»»

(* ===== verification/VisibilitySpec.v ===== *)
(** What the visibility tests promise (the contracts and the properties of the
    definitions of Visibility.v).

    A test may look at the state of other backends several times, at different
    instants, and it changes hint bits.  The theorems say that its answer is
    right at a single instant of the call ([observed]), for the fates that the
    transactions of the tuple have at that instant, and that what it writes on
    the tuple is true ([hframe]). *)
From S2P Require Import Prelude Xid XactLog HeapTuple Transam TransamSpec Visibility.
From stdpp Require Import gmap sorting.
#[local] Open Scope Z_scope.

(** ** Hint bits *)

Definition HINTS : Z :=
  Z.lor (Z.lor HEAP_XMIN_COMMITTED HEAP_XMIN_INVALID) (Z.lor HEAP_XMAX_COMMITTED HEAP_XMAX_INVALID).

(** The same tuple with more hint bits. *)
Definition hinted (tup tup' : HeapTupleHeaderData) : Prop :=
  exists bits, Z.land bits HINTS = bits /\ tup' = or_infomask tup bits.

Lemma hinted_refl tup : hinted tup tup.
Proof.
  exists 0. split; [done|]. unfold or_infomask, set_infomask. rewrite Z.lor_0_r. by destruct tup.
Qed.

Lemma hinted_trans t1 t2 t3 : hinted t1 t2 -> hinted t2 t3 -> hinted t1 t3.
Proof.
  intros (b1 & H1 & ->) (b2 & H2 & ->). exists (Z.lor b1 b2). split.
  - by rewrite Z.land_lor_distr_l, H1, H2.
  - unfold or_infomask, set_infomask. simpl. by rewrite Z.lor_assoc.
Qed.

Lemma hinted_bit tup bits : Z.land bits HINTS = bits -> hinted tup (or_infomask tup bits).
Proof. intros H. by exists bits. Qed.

««
»»

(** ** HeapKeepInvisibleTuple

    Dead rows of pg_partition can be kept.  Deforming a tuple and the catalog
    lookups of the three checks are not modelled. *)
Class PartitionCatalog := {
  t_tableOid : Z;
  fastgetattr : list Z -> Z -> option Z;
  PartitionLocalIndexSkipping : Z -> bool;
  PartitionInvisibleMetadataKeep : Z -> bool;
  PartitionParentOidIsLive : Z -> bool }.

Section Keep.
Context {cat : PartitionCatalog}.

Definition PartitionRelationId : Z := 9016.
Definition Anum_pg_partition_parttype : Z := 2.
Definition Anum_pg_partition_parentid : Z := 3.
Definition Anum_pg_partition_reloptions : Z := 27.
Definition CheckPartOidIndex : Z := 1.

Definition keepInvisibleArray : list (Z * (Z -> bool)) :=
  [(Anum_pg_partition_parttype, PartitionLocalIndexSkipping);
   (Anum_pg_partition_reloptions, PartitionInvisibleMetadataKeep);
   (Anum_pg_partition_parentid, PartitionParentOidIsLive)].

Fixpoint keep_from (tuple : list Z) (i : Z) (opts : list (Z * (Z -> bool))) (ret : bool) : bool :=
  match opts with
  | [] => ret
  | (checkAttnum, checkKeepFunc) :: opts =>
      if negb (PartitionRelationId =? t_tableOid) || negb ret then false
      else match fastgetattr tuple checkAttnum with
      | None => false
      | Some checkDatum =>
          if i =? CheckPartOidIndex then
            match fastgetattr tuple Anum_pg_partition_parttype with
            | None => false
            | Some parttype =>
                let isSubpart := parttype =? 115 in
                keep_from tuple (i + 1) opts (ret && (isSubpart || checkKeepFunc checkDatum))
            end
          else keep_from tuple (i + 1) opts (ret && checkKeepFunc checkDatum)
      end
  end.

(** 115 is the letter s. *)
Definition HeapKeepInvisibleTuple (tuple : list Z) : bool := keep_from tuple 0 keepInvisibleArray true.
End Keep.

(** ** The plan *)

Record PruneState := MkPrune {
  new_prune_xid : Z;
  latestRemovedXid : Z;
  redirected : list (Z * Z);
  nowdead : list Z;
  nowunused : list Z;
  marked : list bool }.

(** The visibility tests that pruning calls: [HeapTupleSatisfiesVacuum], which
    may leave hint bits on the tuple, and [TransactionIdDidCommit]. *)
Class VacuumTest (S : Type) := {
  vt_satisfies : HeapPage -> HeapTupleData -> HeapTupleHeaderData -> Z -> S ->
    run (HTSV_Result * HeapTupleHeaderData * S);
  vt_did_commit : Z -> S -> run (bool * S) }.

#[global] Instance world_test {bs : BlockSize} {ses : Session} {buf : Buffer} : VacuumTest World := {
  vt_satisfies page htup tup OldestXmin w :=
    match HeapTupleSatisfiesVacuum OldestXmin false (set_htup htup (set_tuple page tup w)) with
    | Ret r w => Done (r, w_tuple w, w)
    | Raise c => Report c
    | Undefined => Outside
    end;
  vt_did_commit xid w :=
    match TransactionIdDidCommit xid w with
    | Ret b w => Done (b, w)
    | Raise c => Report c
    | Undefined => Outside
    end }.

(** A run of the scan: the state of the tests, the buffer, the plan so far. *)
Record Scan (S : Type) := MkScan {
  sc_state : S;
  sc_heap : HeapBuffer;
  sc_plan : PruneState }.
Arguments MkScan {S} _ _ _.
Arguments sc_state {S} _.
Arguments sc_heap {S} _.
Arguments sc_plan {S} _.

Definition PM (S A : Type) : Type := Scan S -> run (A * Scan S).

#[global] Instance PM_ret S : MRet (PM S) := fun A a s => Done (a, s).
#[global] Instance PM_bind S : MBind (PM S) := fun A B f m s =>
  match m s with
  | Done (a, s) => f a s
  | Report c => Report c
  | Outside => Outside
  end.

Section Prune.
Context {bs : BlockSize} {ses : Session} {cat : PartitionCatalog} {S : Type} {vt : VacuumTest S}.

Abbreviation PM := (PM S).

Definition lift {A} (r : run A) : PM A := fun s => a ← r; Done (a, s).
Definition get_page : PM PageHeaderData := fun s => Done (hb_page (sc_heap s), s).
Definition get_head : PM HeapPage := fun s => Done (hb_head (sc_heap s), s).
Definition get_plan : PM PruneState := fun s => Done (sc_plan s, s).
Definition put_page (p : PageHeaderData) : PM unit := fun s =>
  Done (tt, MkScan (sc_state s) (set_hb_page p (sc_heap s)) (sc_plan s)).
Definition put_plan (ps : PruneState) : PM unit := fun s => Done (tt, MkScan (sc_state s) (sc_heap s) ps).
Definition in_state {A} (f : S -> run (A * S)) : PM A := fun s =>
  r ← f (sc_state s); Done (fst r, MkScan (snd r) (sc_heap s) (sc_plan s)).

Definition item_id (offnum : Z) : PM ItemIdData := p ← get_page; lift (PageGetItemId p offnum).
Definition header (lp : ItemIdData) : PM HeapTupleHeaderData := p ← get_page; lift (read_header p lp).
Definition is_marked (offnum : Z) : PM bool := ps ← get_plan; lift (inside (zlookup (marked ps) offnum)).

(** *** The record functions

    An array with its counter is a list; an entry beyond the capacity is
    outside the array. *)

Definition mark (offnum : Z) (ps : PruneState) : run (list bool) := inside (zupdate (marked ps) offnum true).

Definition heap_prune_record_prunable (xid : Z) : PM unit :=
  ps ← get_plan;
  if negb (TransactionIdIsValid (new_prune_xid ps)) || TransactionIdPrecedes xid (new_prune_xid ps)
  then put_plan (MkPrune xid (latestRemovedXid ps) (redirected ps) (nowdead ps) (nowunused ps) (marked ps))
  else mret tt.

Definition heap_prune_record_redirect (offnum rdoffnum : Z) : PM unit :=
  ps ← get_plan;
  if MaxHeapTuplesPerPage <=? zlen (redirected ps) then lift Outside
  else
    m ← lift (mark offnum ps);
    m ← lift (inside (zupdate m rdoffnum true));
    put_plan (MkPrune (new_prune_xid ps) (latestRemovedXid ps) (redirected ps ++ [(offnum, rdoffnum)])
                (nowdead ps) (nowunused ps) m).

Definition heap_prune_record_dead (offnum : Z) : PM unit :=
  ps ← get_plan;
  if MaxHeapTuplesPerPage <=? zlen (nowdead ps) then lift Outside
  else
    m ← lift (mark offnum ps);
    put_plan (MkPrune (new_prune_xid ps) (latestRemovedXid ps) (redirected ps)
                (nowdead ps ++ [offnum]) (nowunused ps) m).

««

# About this exercise
Report back each line in the material above that contains the string "PartitionCatalog".

# Output
Class PartitionCatalog := {
Context {cat : PartitionCatalog}.
Context {bs : BlockSize} {ses : Session} {cat : PartitionCatalog} {S : Type} {vt : VacuumTest S}.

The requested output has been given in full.